(* ===== verification/ExecEndpoint.v ===== *)
(** The exec endpoint cache, [sandboxrouter/execendpoint], which the web
    terminal and file-copy paths read instead of asking the master, with the
    rootfs display of [sandboxrouter/rootfs]. JSON decoders are parameters. *)

From Stdlib Require Import SpecFloat.
From S2P Require Import Prelude GoStrings Route.

(** * Rootfs display (rootfs.go) *)

Record Display : Type := mkDisplay { d_Image : string; d_Endpoint : string }.

Record spec : Type := mkSpec {
  sp_Type : string; sp_ImageURL : string;
  sp_Endpoint : string; sp_Bucket : string; sp_Object : string;
}.

Fixpoint trim_left_byte (c : ascii) (s : string) : string :=
  match s with
  | String a r => if bool_decide (a = c) then trim_left_byte c r else s
  | EmptyString => ""
  end.

(** [strings.Trim(s, "/")] *)
Definition TrimSlash (s : string) : string :=
  String.rev (trim_left_byte "/" (String.rev (trim_left_byte "/" s))).

(** [strings.EqualFold(s, "s3")]: the fold of "s" also holds the long s U+017F. *)
Definition equal_fold_s3 (s : string) : bool :=
  bool_decide (s = "s3") || bool_decide (s = "S3")
  || bool_decide (s = String (ascii_of_N 197) (String (ascii_of_N 191) "3")).

Definition spec_Display (s : spec) : Display :=
  if equal_fold_s3 (TrimSpace (sp_Type s)) then
    let bucket := TrimSpace (sp_Bucket s) in
    let object := TrimSlash (TrimSpace (sp_Object s)) in
    let endpoint := TrimSpace (sp_Endpoint s) in
    if negb (bool_decide (bucket = "")) && negb (bool_decide (object = ""))
    then mkDisplay ("s3://" +:+ bucket +:+ "/" +:+ object) endpoint
    else if negb (bool_decide (bucket = "")) then mkDisplay ("s3://" +:+ bucket) endpoint
    else mkDisplay (TrimSpace (sp_ImageURL s)) endpoint
  else mkDisplay (TrimSpace (sp_ImageURL s)) "".

(** * The store (endpoint.go) *)

Definition StatusRunning : Z := 3.
Definition StatusFailed : Z := 4.
Definition StatusFatal : Z := 6.
Definition StatusScheduleFailed : Z := 7.
Definition StatusPaused : Z := 13.
Definition InstanceManagerOwner : string := "InstanceManagerOwner".

Record Endpoint : Type := mkEndpoint {
  ep_InstanceID : string;
  ep_ProxyGrpcAddress : string;
  ep_ContainerID : string;
}.

Record Resource : Type := mkResource { r_Value : spec_float; r_Limit : spec_float }.

Record Summary : Type := mkSummary {
  su_InstanceID : string;
  su_TenantID : string;
  su_NodeID : string;
  su_Function : string;
  su_Image : string;
  su_ImageEndpoint : string;
  su_StatusCode : Z;
  su_StatusMsg : string;
  su_StatusType : Z;
  su_StatusExitCode : Z;
  su_StatusErrCode : Z;
  su_StartTime : string;
  su_ObservedRunningAt : option Z;
  su_Resources : gmap string Resource;
  su_ContainerID : string;
  su_ContainerIP : string;
  su_SandboxType : string;
  su_CreateOptions : gmap string string;
}.

Record Store : Type := mkStore {
  m : gmap string Endpoint;
  summaries : gmap string Summary;
}.

Definition NewStore : Store := mkStore ∅ ∅.
Definition st_Get (s : Store) (id : string) : option Endpoint := m s !! id.
Definition GetSummary (s : Store) (id : string) : option Summary := summaries s !! id.

Definition Put (s : Store) (ep : Endpoint) : Store :=
  if bool_decide (ep_InstanceID ep = "") then s
  else mkStore (<[ep_InstanceID ep := ep]> (m s)) (summaries s).

Definition with_observed (su : Summary) (t : option Z) : Summary :=
  mkSummary (su_InstanceID su) (su_TenantID su) (su_NodeID su) (su_Function su) (su_Image su)
    (su_ImageEndpoint su) (su_StatusCode su) (su_StatusMsg su) (su_StatusType su)
    (su_StatusExitCode su) (su_StatusErrCode su) (su_StartTime su) t (su_Resources su)
    (su_ContainerID su) (su_ContainerIP su) (su_SandboxType su) (su_CreateOptions su).

Definition PutSummary (now : Z) (s : Store) (su : Summary) : Store :=
  if bool_decide (su_InstanceID su = "") then s
  else
    let su :=
      match su_ObservedRunningAt su with
      | Some _ => su
      | None =>
          match summaries s !! su_InstanceID su ≫= su_ObservedRunningAt with
          | Some t => with_observed su (Some t)
          | None => with_observed su (Some now)
          end
      end in
    mkStore (m s) (<[su_InstanceID su := su]> (summaries s)).

Definition IsPaused (s : Store) (id : string) : bool :=
  match GetSummary s id with
  | Some su => (su_StatusCode su =? StatusPaused)%Z
  | None => false
  end.

Definition Delete (s : Store) (id : string) : Store :=
  mkStore (delete id (m s)) (delete id (summaries s)).
Definition DeleteEndpoint (s : Store) (id : string) : Store :=
  mkStore (delete id (m s)) (summaries s).

Definition su_le (a b : Summary) : Prop := String.le (su_InstanceID a) (su_InstanceID b).
#[global] Instance su_le_dec : RelDecision su_le.
Proof. intros a b. unfold su_le. apply _. Defined.

Definition ListSummaries (s : Store) (tenantID instanceID : string) : list Summary :=
  merge_sort su_le
    (filter (λ su, (tenantID = "" ∨ su_TenantID su = tenantID) ∧
                   (instanceID = "" ∨ su_InstanceID su = instanceID))
            (snd <$> map_to_list (summaries s))).

(** * Events (apply.go) *)

Definition cacheableInstanceStates : gset Z := {[1; 2; 3; 4; 6; 7; 11; 13]}%Z.

Record instanceExecInfo : Type := mkExecInfo {
  x_InstanceID : string;
  x_TenantID : string;
  x_FunctionProxyID : string;
  x_ProxyGrpcAddress : string;
  x_ContainerID : string;
  x_ContainerIP : string;
  x_Function : string;
  x_StartTime : string;
  x_CreateOptions : gmap string string;
  x_Extension : gmap string string;
  x_Resources : gmap string Resource;
  x_Status : InstanceStatus;
}.

Fixpoint tenant_after (parts : list string) : string :=
  match parts with
  | p :: ((q :: _) as rest) => if bool_decide (p = "tenant") then q else tenant_after rest
  | _ => ""
  end.

Definition tenantIDFromKey (key : string) : string := tenant_after (Split key "/").

Section Decoding.
Context (unmarshal_exec : string → option instanceExecInfo).
Context (unmarshal_spec : string → option spec).

Definition DisplayInfo (rootfs : string) : Display :=
  let rootfs := TrimSpace rootfs in
  if bool_decide (rootfs = "") then mkDisplay "" ""
  else match unmarshal_spec rootfs with
  | Some parsed => spec_Display parsed
  | None => if negb (HasPrefix rootfs "{") then mkDisplay rootfs "" else mkDisplay "" ""
  end.

Fixpoint rootfsDisplay (optionMaps : list (gmap string string)) : Display :=
  match optionMaps with
  | [] => mkDisplay "" ""
  | options :: rest =>
      let display := DisplayInfo (default "" (options !! "rootfs")) in
      if negb (bool_decide (d_Image display = "")) || negb (bool_decide (d_Endpoint display = ""))
      then display else rootfsDisplay rest
  end.

(** The summary of a document; an empty map and a nil one are the same here. *)
Definition exec_summary (id key : string) (info : instanceExecInfo) : Summary :=
  let tenantID := if bool_decide (x_TenantID info = "") then tenantIDFromKey key
                  else x_TenantID info in
  let image := rootfsDisplay [x_Extension info; x_CreateOptions info] in
  let st := x_Status info in
  mkSummary id tenantID (x_FunctionProxyID info) (x_Function info) (d_Image image)
    (d_Endpoint image) (st_Code st) (st_Msg st) (st_Type st) (st_ExitCode st) (st_ErrCode st)
    (x_StartTime info) None (x_Resources info) (x_ContainerID info) (x_ContainerIP info)
    (default "" (x_CreateOptions info !! "sandbox_type")) (x_CreateOptions info).

(** The states that never leave an exec endpoint. *)
Definition endpoint_allowed (info : instanceExecInfo) : bool :=
  let code := st_Code (x_Status info) in
  negb (bool_decide (x_ProxyGrpcAddress info = "") || (code =? StatusPaused)%Z
        || (code =? StatusFatal)%Z || (code =? StatusFailed)%Z || (code =? StatusScheduleFailed)%Z).

Definition exec_ApplyInstanceEvent (now : Z) (s : Store) (kind : EventKind) (key value : string)
  : Store :=
  match kind with
  | EventDelete =>
      let id := instanceIDFromKey key in
      match GetSummary s id with
      | Some su =>
          if (su_StatusCode su =? StatusFatal)%Z || (su_StatusCode su =? StatusFailed)%Z
          then DeleteEndpoint s id else Delete s id
      | None => Delete s id
      end
  | EventPut =>
      match unmarshal_exec value with
      | None => Delete s (instanceIDFromKey key)
      | Some info =>
          let id := if bool_decide (x_InstanceID info = "") then instanceIDFromKey key
                    else x_InstanceID info in
          if negb (bool_decide (st_Code (x_Status info) ∈ cacheableInstanceStates))
          then Delete s id
          else
            let s := PutSummary now s (exec_summary id key info) in
            if negb (endpoint_allowed info) then DeleteEndpoint s id
            else Put s (mkEndpoint id (x_ProxyGrpcAddress info) (x_ContainerID info))
      end
  end.

(** * Where endpoints come from *)

Record exec_event : Type := mkExecEvent {
  xe_now : Z; xe_kind : EventKind; xe_key : string; xe_value : string;
}.

Definition exec_event_id (e : exec_event) : string :=
  match xe_kind e, unmarshal_exec (xe_value e) with
  | EventPut, Some info =>
      if bool_decide (x_InstanceID info = "") then instanceIDFromKey (xe_key e) else x_InstanceID info
  | _, _ => instanceIDFromKey (xe_key e)
  end.

Definition exec_apply (s : Store) (e : exec_event) : Store :=
  exec_ApplyInstanceEvent (xe_now e) s (xe_kind e) (xe_key e) (xe_value e).

(** The endpoint an event leaves for its instance. *)
Definition exec_endpoint (e : exec_event) : option Endpoint :=
  match xe_kind e, unmarshal_exec (xe_value e) with
  | EventPut, Some info =>
      if bool_decide (st_Code (x_Status info) ∈ cacheableInstanceStates) && endpoint_allowed info
         && negb (bool_decide (exec_event_id e = ""))
      then Some (mkEndpoint (exec_event_id e) (x_ProxyGrpcAddress info) (x_ContainerID info))
      else None
  | _, _ => None
  end.

Lemma PutSummary_m now s su : m (PutSummary now s su) = m s.
Proof. unfold PutSummary. by destruct (bool_decide _). Qed.

Lemma exec_apply_lookup s e id :
  m s !! "" = None →
  m (exec_apply s e) !! id = if bool_decide (id = exec_event_id e) then exec_endpoint e else m s !! id.
Proof.
  intros Hs. assert (Hdel : ∀ s' x, m s' = m s → (delete x (m s') : gmap string Endpoint) !! id =
    if bool_decide (id = x) then None else m s !! id).
  { intros s' x ->. destruct (bool_decide (id = x)) eqn:Hb; breflect;
      [subst; apply lookup_delete_eq|by rewrite lookup_delete_ne]. }
  destruct e as [now k key v]. unfold exec_apply, exec_ApplyInstanceEvent, exec_endpoint, exec_event_id.
  cbn [xe_now xe_kind xe_key xe_value]. destruct k.
  - destruct (unmarshal_exec v) as [info|]; [|by apply Hdel].
    set (x := if bool_decide (x_InstanceID info = "") then instanceIDFromKey key
              else x_InstanceID info).
    destruct (bool_decide (st_Code _ ∈ _)); cbn [negb andb]; [|by apply Hdel].
    destruct (endpoint_allowed info); cbn [negb andb]; [|by apply Hdel, PutSummary_m].
    unfold Put. cbn [ep_InstanceID]. destruct (bool_decide (x = "")) eqn:Hxe; breflect; cbn [negb m].
    + rewrite PutSummary_m. destruct (bool_decide (id = x)) eqn:Hb; [|done]. breflect. congruence.
    + rewrite PutSummary_m. destruct (bool_decide (id = x)) eqn:Hb; breflect;
        [subst id; apply lookup_insert_eq|by rewrite lookup_insert_ne].
  - destruct (GetSummary s _) as [su|]; [|by apply Hdel]. case_goal; by apply Hdel.
Qed.

Definition exec_run (es : list exec_event) : Store := foldl exec_apply NewStore es.

Lemma exec_run_empty_id es : m (exec_run es) !! "" = None.
Proof.
  induction es as [|e es IH] using rev_ind; [apply lookup_empty|]. unfold exec_run in *.
  rewrite foldl_snoc, (exec_apply_lookup _ _ _ IH). destruct (bool_decide _) eqn:Hb; [|done].
  breflect. unfold exec_endpoint. destruct (xe_kind e); [|done].
  destruct (unmarshal_exec _); [|done]. rewrite <- Hb. rewrite (bool_decide_true ("" = "")) by done.
  by rewrite andb_false_r.
Qed.

(** Exec sessions never reach a dead or paused sandbox: an endpoint in the
    store stems from the last event about its instance, a document in a
    cacheable state other than PAUSED, FATAL, FAILED and SCHEDULE_FAILED, and
    dials that document's non-empty proxy address and container. *)
Theorem exec_endpoint_provenance es id ep :
  st_Get (exec_run es) id = Some ep →
  ∃ es1 e es2 info,
    es = es1 ++ e :: es2 ∧ exec_event_id e = id ∧ (∀ e', e' ∈ es2 → exec_event_id e' ≠ id) ∧
    xe_kind e = EventPut ∧ unmarshal_exec (xe_value e) = Some info ∧
    st_Code (x_Status info) ∈ ({[1; 2; 3; 11]}%Z : gset Z) ∧
    x_ProxyGrpcAddress info ≠ "" ∧
    ep = mkEndpoint id (x_ProxyGrpcAddress info) (x_ContainerID info).
Proof.
  unfold st_Get. induction es as [|e es IH] using rev_ind.
  { cbn. by rewrite lookup_empty. }
  unfold exec_run in *. rewrite foldl_snoc.
  rewrite exec_apply_lookup by apply exec_run_empty_id.
  destruct (bool_decide (id = exec_event_id e)) eqn:Hb; breflect.
  - unfold exec_endpoint. destruct (xe_kind e) eqn:Hk; [|done].
    destruct (unmarshal_exec (xe_value e)) as [info|] eqn:Hu; [|done].
    destruct (_ && _) eqn:Hg; [|done]. intros [= <-]. breflect.
    exists es, e, [], info. unfold endpoint_allowed in *. breflect. subst id.
    do 2 (split; [done|]). split; [intros e' He'; by apply not_elem_of_nil in He'|].
    do 2 (split; [done|]). split; [|done].
    unfold cacheableInstanceStates, StatusPaused, StatusFatal, StatusFailed, StatusScheduleFailed in *.
    set_solver.
  - intros Hl. destruct (IH Hl) as (es1 & e0 & es2 & info & -> & H1 & H2 & H3).
    exists es1, e0, (es2 ++ [e]), info. rewrite <- app_assoc. do 2 (split; [done|]).
    split; [|done]. intros e' He'. apply elem_of_app in He' as [He'|He']; [by apply H2|].
    apply list_elem_of_singleton in He' as ->. congruence.
Qed.
End Decoding.

Definition exec_example_info : instanceExecInfo :=
  mkExecInfo "sb1" "t1" "node" "10.0.0.1:1" "c1" "" "f" "" ∅ ∅ ∅ (mkStatus 3 "" 0 0 0).

Lemma exec_endpoint_provenance_witness :
  let dec := λ v, if bool_decide (v = "doc") then Some exec_example_info else None in
  ∃ es1 e es2 info,
    [mkExecEvent 5 EventPut "/x/sb1" "doc"] = es1 ++ e :: es2 ∧ exec_event_id dec e = "sb1" ∧
    (∀ e', e' ∈ es2 → exec_event_id dec e' ≠ "sb1") ∧
    xe_kind e = EventPut ∧ dec (xe_value e) = Some info ∧
    st_Code (x_Status info) ∈ ({[1; 2; 3; 11]}%Z : gset Z) ∧
    x_ProxyGrpcAddress info ≠ "" ∧
    mkEndpoint "sb1" "10.0.0.1:1" "c1" = mkEndpoint "sb1" (x_ProxyGrpcAddress info) (x_ContainerID info).
Proof.
  apply (exec_endpoint_provenance
    (λ v, if bool_decide (v = "doc") then Some exec_example_info else None) (λ _, None)
    [mkExecEvent 5 EventPut "/x/sb1" "doc"]). vm_compute. reflexivity.
Defined.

> [Exercise requirements]:
Lines from the start of the records through the one containing "From S2P Require" are what should be retyped, exactly and in full, both ends included.

> [Task solution]:
(* ===== verification/ExecEndpoint.v ===== *)
(** The exec endpoint cache, [sandboxrouter/execendpoint], which the web
    terminal and file-copy paths read instead of asking the master, with the
    rootfs display of [sandboxrouter/rootfs]. JSON decoders are parameters. *)

From Stdlib Require Import SpecFloat.
From S2P Require Import Prelude GoStrings Route.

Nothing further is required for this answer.